Novel calcite-enriched material derived from fly ash for efficient and selective phosphate removal from wastewater

Abstract

Efficient and selective advanced phosphorus treatment from wastewater remains a significant challenge. In this study, we developed a novel calcite-enriched material (M-Res) for advanced phosphorus recovery from wastewater. This material was synthesized from high-aluminum fly ash through calcination, Na₂CO₃ leaching, and ball-milling modification. Characterization results indicated that ball-milling introduced lattice defects, creating abundant active calcium sites with a strong affinity for capturing phosphate ions.

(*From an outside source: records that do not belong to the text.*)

(** C8 on the cost example of the specification: after two rate limits
    the third attempt answers with 1000 prompt and 500 completion tokens;
    the usage record and the running total both hold 0.00875. *)
Lemma costo_por_llamada_witness :
  let r := analizar_pdf_con_ia (json_loads_tabla [("{}", JObj [])]) pdf_dos_limites 3
                               contadores_iniciales in
  dict_get "cost_usd" (dict_de (dict_get "_usage" (dict_de (snd r)))) = JFloat 0.00875%float
  /\ total_cost (fst r) = (0 + 0.00875)%float.
Proof.
  pose proof (costo_por_llamada (json_loads_tabla [("{}", JObj [])]) pdf_dos_limites 3
                contadores_iniciales 2 "{}" 1000 500 1000%float 500%float [])
    as H.
  destruct H as (_ & Hu & Ht & _); try reflexivity.
  - lia.
  - intros j Hj. unfold reintentable. cbn.
    destruct (j <? 2)%Z eqn:E; [reflexivity | apply Z.ltb_ge in E; lia].
  - split; [exact Hu | exact Ht].
Defined.

(** C7 on concrete replies: an object inside a Markdown fence is repaired;
    two objects in prose give the candidate "{} y {}", which does not
    parse, so the error carries the start of the raw reply. *)
Lemma reparacion_json_witness :
  snd (analizar_pdf_con_ia (json_loads_tabla [("{}", JObj [])]) pdf_con_cercas 3
                           contadores_iniciales)
  = JObj [("_usage", usage_dict 1000 500 0.00875%float)]
  /\ snd (analizar_pdf_con_ia (json_loads_tabla [("{}", JObj [])]) pdf_con_prosa 3
                              contadores_iniciales)
     = vacio_con_error (RESPUESTA_INVALIDA ++ "Dos objetos: {} y {}. Fin" ++ "...").
Proof.
  split.
  - pose proof (reparacion_json (json_loads_tabla [("{}", JObj [])]) pdf_con_cercas 3
                  2%nat 0%Z contadores_iniciales "```json {} ```" 1000 500 0.00875%float
                  eq_refl eq_refl eq_refl) as H.
    destruct H as (H & _).
    destruct (H "```json " "" " ```" eq_refl eq_refl eq_refl) as (_ & Hok & _).
    unfold analizar_pdf_con_ia. change (Z.to_nat 3) with 3%nat.
    now rewrite (Hok [] eq_refl).
  - pose proof (reparacion_json (json_loads_tabla [("{}", JObj [])]) pdf_con_prosa 3
                  2%nat 0%Z contadores_iniciales "Dos objetos: {} y {}. Fin" 1000 500
                  0.00875%float eq_refl eq_refl eq_refl) as H.
    destruct H as (H & _).
    destruct (H "Dos objetos: " "} y {" ". Fin" eq_refl eq_refl eq_refl) as (_ & _ & Hno).
    unfold analizar_pdf_con_ia. change (Z.to_nat 3) with 3%nat.
    now rewrite (Hno eq_refl).
Defined.

(** C7 as stated fails: on a reply with two objects the candidate of the
    repair pass is not the first balanced brace-delimited substring. *)
Lemma reparacion_no_es_primer_balanceado :
  re_search PATRON_JSON "Dos objetos: {} y {}. Fin"
  <> option_map (fun g => [g]) (spec_primer_balanceado "Dos objetos: {} y {}. Fin").
Proof. vm_compute. discriminate. Qed.

(** ** The result aggregator *)

Lemma seccion_ok_or (v : json) :
  seccion_ok v = true ->
  exists o, py_or v (JObj []) = JObj o /\ (v = JNull -> o = []).
Proof.
  unfold py_or, seccion_ok. destruct v as [| b | n | x | s | l | d]; intros H;
    try (apply negb_true_iff in H; rewrite H;
         eexists; split; [reflexivity | discriminate]).
  - eauto.
  - destruct d; eexists; (split; [reflexivity | discriminate]).
Qed.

Batch adsorption experiments demonstrated that M-Res has a high phosphate adsorption capacity of 74.8 mg-P/g and exhibits excellent performance in terms of anti-interference and selective adsorption. When the initial concentration was 10 mg/L, the post-adsorption phosphate concentration met the first-level surface water quality standards (0.02 mg/L, GB 3838-2002). At 50 mg/L, it met the second-level discharge standards for urban sewage treatment plants (3 mg/L, GB 18918-2002). The adsorption mechanism involves the release of Ca²⁺ from calcite, which interacts with phosphate ions through complexation, surface precipitation, and electrostatic attraction. Derived from a by-product of high-aluminum fly ash in aluminum extraction processes, M-Res is economical and simple to produce, making it a promising adsorbent for the advanced treatment of low-concentration phosphate.